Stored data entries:
┌────────

Definition scripted (sc : Scenario) : Collaborators unit :=
  {| check_connection := fun w => (connected sc, w);
     async_create_bottle_state := fun _ _ w => (Ret tt, w);
     new_download := fun _ w => (Ret tt, w);
     download := fun _ _ _ _ w => (Ret (download_ok sc), w);
     run_executable := fun _ _ _ _ w => (Ret tt, w);
     run_command := fun _ _ w => (Ret "", w);
     run_uninstaller := fun _ _ w => (Ret tt, w);
     get_bottle_path := fun c _ => "/bottles/" ++ Name c;
     reg_add := fun _ _ _ _ _ w => (Ret tt, w);
     validate_url := fun _ w => (Ret (url_valid sc), w);
     CabExtract_run := fun _ _ w => (Ret (cabextract_ok sc), w);
     urlopen_read := fun _ w => (Ret "Steps: []", w);
     decode_utf8 := fun body => Ret body;
     yaml_safe_load := fun _ => served sc;
     os_remove := file_must_exist sc;
     os_path_exists := fun p _ => existsb (String.eqb p) (files sc);
     shutil_rmtree := fun _ w => (Ret tt, w);
     os_makedirs := fun _ w => (Ret tt, w);
     patoolib_extract_archive := fun _ _ w => (Ret tt, w);
     shutil_copyfile := fun src _ w => file_must_exist sc src w;
     glob := fun _ _ => files sc |}.

Definition test_globals : Globals :=
  {| Paths_temp := "/tmp/bottles";
     Paths_bottles := "/bottles";
     BottlesRepositories_dependencies := "https://repo/dependencies" |}.

Definition empty_step (action_ : string) : Step :=
  mkStep action_ None None None None None None None None None None None None
    None None None None.

(** A bottle with nothing installed. *)
Definition fresh_bottle : BottleConfig :=
  mkBottleConfig "test" false [] ∅.

Definition start (c : BottleConfig) : State unit := mkState tt c [].

Definition vcredist : Dependency := mkDependency "vcredist2019" "Essentials".

(** [install_exe] of a file fetched from the network. *)
Definition setup_exe : Step :=
  mkStep "install_exe" (Some "https://host/setup.exe") (Some "setup.exe") None
    (Some "abc") None None None None None None None None None None None None.

(** [cab_extract] of a cabinet staged by an earlier step. *)
Definition staged_cab : Step :=
  mkStep "cab_extract" (Some "temp/pack") (Some "a.cab") None None None None
    None None None None None None None None None None.

(** [archive_extract] of a fetched archive. *)
Definition pack_zip : Step :=
  mkStep "archive_extract" (Some "https://host/pack.zip") (Some "pack.zip")
    None None None None None None None None None None None None None None.

Definition a_register_key : Step :=
  mkStep "set_register_key" None None None None None None None None None None
    (Some "REG_SZ") (Some "HKEY_CURRENT_USER\Software\Test") (Some "v")
    (Some "d") None None.



(** Every collaborator answers and succeeds, the repository serving [m]. *)
Definition all_fine (m : Manifest) : Scenario :=
  mkScenario true (Ret (Some m)) true true true [].

(** Downloads fail; the rest is as in [all_fine]. *)
Definition downloads_fail (m : Manifest) : Scenario :=
  mkScenario true (Ret (Some m)) false true true [].

(** URLs are not validated and cabinet extraction fails. *)
Definition cabextract_fails (m : Manifest) : Scenario :=
  mkScenario true (Ret (Some m)) true false false [].

(** URLs are not validated and cabinet extraction succeeds. *)
Definition staged_cab_extracts (m : Manifest) : Scenario :=
  mkScenario true (Ret (Some m)) true false true [].

(** No network. *)
Definition offline : Scenario :=
  mkScenario false (Raise (OtherError "unreachable")) true true true [].

(** [install_fonts] of a font that no earlier step staged. *)
Definition missing_font : Step :=
  mkStep "install_fonts" (Some "temp/fonts") None None None None None None
    (Some ["arial.ttf"]) None None None None None None None None.

(** Two DLLs staged under the temp directory. *)
Definition staged_dlls (m : Manifest) : Scenario :=
  mkScenario true (Ret (Some m)) true true true
    ["/tmp/bottles/pack/a.dll"; "/tmp/bottles/pack/b.dll"].

(** Manifests. *)
Definition exe_with_uninstaller : Manifest :=
  mkManifest [setup_exe] (Some "Setup").
Definition exe_without_uninstaller : Manifest := mkManifest [setup_exe] None.
Definition zip_with_uninstaller : Manifest :=
  mkManifest [pack_zip] (Some "Setup").
Definition cab_with_uninstaller : Manifest :=
  mkManifest [staged_cab] (Some "Setup").
Definition cab_then_key : Manifest :=
  mkManifest [staged_cab; a_register_key] None.
Definition exe_then_key : Manifest :=
  mkManifest [setup_exe; a_register_key] None.
Definition exe_then_zip : Manifest := mkManifest [setup_exe; pack_zip] None.
Definition fonts_only : Manifest := mkManifest [missing_font] None.

(** The install of [vcredist] in a fresh bottle, and its resolution phase. *)
Definition run (sc : Scenario) (widget : option Widget)
    : Outcome bool * State unit :=
  async_install test_globals (scripted sc) vcredist widget (start fresh_bottle).

Definition resolved (sc : Scenario) : Outcome DepResult * State unit :=
  resolve_manifest test_globals (scripted sc) vcredist (start fresh_bottle).


(** A step of the kinds that leave no way to uninstall: the four tests of
    the loop that set [has_no_uninstaller]. *)
Definition no_uninstaller_step (step : Step) : bool :=
  (action step =? "cab_extract")
  || (action step =? "archive_extract")
  || in_actions step ["install_cab_fonts"; "install_fonts"]
  || in_actions step ["copy_cab_dll"; "copy_dll"].

(** An [update_config] call. *)
Definition is_update_config (e : Event) : bool :=
  match e with
  | EvUpdateConfig _ _ => true
  | _ => false
  end.


(** A [widget.set_installed] handed to the main loop. *)
Definition is_set_installed (e : Event) : bool :=
  match e with
  | EvIdleAdd (WidgetSetInstalled _) => true
  | _ => false
  end.

(** The calls by which an install is recorded and reported. *)
Definition is_record (e : Event) : bool :=
  is_update_config e || is_set_installed e.

(** A computation is quiet when it leaves the configuration as it found it
    and neither calls [update_config] nor reports to the widget. *)
Definition quiet_step {W} (s s' : State W) : Prop :=
  config s' = config s /\
  exists evs, trace s' = (trace s ++ evs)%list /\
              forallb (fun e => negb (is_record e)) evs = true.

Definition quiet {W A} (m : M W A) : Prop :=
  forall s, quiet_step s (snd (m s)).

(** The two arguments of [CabExtract().run] in the branch of
    [step_cab_extract] for a cabinet staged under [temp/]. *)
Definition staged_cab_path (G : Globals) (step : Step) (u : string) : string :=
  Py.replace "temp/" (Paths_temp G ++ "/") u ++ "/" ++ Py.fmt (file_name step).

Definition staged_cab_name (step : Step) : string :=
  if Py.truthy (rename step)
  then Py.splitext_root (Py.fmt (rename step))
  else Py.splitext_root (Py.fmt (file_name step)).

(** What a widget, when there is one, adds to the trace. *)
Definition with_widget (widget : option Widget) (e : Event) : list Event :=
  match widget with
  | Some _ => [e]
  | None => []
  end.

(** A computation that can only return [v]. *)
Definition only_returns {W A} (v : A) (m : M W A) : Prop :=
  forall s a s', m s = (Ret a, s') -> a = v.

(** ** The catalog *)

Section Catalog.
Context {W V : Type}.

(** [BottlesRepositories.dependencies_index], a constant of [globals.py]. *)
Variable dependencies_index : string.
Variable C : Collaborators W.

(** [yaml.safe_load] on the index: a mapping from dependency names to their
    entries, of type [V], or [None] when the document is empty. *)
Variable yaml_safe_load_index : string -> Outcome (option (gmap string V)).

(** [self.__utils_conn.check_connection()]. *)
Definition call_check_connection : M W bool :=
  fun s =>
    let (b, w) := check_connection C (world s) in
    (Ret b, mkState w (config s) (trace s ++ [EvCheckConnection])%list).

└────────

* Work item:
Gather from the entries above all lines that include the string "option".

* Your response:
Definition run (sc : Scenario) (widget : option Widget)
Definition with_widget (widget : option Widget) (e : Event) : list Event :=
Variable yaml_safe_load_index : string -> Outcome (option (gmap string V)).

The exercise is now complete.